§ **Exercise requirements**: Search the records for "rank" and copy each line that holds it.

= = = = =

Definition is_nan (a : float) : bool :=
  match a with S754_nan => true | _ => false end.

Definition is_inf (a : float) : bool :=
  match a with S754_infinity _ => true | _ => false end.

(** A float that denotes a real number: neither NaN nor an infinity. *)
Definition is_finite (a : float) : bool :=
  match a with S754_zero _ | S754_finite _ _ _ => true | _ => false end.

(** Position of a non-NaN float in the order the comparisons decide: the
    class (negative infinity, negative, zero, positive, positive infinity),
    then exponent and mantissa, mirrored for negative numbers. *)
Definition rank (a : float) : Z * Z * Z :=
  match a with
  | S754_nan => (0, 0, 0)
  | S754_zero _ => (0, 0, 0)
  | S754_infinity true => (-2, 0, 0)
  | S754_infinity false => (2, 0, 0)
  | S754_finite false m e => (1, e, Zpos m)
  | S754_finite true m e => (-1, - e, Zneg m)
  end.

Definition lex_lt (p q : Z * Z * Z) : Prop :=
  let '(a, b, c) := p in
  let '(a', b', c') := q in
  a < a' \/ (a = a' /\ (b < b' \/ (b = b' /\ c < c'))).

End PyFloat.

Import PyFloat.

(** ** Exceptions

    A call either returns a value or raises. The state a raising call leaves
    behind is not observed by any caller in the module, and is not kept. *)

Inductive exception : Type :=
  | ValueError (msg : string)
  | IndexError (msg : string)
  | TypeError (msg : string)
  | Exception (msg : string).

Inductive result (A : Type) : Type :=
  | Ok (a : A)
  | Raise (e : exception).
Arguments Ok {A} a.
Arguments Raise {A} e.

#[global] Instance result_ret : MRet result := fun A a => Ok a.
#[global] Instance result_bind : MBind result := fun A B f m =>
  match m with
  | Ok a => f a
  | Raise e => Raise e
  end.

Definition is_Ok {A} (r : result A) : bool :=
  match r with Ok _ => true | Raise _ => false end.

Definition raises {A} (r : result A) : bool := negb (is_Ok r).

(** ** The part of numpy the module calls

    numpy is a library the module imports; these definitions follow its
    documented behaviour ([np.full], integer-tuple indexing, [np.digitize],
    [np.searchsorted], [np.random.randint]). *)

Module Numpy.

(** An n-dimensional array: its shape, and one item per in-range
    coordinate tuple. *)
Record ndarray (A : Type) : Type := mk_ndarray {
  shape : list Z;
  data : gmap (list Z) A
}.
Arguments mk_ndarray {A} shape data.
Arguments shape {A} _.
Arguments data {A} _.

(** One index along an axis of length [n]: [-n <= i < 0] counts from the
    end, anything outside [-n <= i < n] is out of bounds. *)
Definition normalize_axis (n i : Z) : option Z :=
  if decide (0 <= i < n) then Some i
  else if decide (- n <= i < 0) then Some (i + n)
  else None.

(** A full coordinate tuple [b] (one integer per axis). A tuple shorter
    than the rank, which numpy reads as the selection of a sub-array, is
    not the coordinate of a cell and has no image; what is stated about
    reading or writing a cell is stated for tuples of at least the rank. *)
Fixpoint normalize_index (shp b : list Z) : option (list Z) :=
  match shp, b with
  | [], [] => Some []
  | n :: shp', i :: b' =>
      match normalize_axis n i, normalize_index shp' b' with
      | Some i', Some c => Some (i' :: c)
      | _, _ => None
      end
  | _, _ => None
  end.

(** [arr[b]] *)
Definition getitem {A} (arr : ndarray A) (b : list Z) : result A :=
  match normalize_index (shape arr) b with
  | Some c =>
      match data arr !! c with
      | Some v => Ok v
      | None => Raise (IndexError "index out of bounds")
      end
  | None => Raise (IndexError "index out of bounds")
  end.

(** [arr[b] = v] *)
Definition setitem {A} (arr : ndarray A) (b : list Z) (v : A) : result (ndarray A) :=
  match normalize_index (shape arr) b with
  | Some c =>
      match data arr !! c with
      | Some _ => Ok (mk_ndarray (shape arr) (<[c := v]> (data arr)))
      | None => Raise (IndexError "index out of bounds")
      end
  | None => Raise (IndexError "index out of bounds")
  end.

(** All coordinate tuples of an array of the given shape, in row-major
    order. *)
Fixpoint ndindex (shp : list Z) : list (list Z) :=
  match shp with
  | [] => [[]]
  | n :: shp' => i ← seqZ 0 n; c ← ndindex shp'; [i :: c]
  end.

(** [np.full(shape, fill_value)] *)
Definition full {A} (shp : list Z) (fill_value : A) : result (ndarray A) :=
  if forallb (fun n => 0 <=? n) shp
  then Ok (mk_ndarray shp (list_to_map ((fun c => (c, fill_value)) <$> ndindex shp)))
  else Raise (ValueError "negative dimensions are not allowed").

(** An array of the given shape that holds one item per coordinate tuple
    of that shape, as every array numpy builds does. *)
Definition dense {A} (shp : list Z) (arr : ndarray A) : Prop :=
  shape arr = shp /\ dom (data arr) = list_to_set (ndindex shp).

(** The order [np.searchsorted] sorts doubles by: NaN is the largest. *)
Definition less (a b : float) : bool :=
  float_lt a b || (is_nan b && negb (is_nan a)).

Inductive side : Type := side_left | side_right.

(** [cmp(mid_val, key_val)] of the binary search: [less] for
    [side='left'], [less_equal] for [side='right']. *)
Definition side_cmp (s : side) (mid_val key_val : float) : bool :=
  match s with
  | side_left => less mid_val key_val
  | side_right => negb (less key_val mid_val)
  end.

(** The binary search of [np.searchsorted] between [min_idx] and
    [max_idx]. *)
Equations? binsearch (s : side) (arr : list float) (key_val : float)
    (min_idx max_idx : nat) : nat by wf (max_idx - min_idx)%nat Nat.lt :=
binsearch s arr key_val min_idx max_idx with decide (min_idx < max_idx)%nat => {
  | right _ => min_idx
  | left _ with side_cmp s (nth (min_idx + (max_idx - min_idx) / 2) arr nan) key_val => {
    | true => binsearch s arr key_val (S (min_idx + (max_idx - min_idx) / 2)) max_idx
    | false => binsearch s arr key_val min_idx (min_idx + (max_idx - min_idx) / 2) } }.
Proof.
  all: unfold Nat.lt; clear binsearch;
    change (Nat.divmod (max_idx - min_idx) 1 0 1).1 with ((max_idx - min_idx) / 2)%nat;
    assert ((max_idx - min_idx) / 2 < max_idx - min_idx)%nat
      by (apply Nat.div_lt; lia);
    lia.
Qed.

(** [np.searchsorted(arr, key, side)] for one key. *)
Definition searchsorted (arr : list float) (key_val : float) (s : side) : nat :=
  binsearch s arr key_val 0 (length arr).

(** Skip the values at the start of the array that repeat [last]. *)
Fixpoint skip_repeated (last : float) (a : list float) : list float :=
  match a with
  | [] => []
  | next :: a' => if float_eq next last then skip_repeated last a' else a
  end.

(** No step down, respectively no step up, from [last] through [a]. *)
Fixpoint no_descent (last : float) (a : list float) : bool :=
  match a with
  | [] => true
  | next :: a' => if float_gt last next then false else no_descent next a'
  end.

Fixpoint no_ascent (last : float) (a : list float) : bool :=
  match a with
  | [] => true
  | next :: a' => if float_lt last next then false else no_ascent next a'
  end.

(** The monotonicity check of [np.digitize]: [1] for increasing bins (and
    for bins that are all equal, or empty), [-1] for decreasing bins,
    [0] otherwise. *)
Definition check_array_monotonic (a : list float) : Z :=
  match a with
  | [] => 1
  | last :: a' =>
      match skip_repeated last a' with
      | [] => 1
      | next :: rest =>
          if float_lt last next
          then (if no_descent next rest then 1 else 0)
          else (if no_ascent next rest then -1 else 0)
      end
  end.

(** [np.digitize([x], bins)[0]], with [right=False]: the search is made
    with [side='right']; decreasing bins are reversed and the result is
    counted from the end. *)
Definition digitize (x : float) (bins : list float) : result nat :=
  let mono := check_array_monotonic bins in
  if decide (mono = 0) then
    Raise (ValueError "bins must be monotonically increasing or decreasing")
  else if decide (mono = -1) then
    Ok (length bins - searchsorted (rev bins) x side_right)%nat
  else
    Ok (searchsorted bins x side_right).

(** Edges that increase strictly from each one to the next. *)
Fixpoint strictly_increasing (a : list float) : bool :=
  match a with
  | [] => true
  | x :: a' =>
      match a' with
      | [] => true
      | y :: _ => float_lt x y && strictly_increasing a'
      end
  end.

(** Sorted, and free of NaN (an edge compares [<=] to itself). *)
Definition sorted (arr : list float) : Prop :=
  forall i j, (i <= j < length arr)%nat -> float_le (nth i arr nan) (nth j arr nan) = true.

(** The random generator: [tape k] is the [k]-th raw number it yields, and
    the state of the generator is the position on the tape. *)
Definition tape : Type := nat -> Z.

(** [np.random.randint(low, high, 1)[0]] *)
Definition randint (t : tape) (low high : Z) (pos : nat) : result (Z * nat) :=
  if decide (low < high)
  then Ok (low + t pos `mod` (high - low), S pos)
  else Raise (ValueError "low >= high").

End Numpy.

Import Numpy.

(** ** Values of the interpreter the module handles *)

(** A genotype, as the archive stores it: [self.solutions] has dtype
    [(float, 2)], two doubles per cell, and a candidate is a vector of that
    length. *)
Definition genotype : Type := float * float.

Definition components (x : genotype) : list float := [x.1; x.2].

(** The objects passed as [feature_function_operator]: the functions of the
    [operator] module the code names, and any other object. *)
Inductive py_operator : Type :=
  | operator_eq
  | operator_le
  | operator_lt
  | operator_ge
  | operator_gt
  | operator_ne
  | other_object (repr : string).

= = = = =

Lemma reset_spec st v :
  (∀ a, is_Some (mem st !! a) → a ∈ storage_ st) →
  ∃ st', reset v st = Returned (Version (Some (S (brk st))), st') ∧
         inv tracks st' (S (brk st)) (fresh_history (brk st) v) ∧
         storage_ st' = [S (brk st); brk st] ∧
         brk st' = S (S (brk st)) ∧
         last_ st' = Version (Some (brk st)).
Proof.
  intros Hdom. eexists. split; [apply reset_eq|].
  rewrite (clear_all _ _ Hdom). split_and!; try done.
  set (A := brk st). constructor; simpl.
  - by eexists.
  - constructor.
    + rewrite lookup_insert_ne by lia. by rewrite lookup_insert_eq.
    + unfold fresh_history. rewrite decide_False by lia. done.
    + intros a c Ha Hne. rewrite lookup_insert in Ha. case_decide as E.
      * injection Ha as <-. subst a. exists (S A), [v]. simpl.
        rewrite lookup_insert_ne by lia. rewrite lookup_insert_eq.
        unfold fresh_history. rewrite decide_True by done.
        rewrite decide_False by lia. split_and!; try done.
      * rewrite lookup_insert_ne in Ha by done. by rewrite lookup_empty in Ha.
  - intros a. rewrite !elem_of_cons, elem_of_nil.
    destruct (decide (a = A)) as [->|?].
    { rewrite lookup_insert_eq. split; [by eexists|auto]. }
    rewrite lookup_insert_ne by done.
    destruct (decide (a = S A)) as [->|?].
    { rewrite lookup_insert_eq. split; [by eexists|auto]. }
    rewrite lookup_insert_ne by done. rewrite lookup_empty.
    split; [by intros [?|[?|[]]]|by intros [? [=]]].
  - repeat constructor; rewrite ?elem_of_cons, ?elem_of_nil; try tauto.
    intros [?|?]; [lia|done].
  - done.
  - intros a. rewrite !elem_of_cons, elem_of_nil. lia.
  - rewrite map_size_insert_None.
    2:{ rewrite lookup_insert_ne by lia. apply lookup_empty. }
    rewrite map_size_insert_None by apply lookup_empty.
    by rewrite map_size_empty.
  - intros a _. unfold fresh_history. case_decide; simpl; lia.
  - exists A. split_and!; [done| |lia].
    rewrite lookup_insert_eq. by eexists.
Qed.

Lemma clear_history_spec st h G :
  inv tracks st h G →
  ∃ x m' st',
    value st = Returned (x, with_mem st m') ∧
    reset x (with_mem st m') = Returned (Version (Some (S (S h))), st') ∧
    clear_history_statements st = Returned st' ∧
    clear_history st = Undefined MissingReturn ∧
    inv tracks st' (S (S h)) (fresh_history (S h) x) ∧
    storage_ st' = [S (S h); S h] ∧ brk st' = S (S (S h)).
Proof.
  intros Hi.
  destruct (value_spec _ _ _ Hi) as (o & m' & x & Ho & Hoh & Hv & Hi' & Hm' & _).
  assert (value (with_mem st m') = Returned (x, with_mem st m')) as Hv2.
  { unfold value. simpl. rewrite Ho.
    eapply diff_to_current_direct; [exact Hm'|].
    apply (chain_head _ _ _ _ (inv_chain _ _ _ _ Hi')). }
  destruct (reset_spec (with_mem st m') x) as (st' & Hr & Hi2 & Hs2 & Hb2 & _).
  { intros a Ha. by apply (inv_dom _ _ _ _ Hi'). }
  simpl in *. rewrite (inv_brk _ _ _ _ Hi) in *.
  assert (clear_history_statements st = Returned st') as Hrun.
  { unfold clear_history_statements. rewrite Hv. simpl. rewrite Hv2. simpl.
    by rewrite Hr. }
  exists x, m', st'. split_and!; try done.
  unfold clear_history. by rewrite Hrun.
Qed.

= = = = =

§ **Answer**:
Definition rank (a : float) : Z * Z * Z :=
    than the rank, which numpy reads as the selection of a sub-array, is
    reading or writing a cell is stated for tuples of at least the rank. *)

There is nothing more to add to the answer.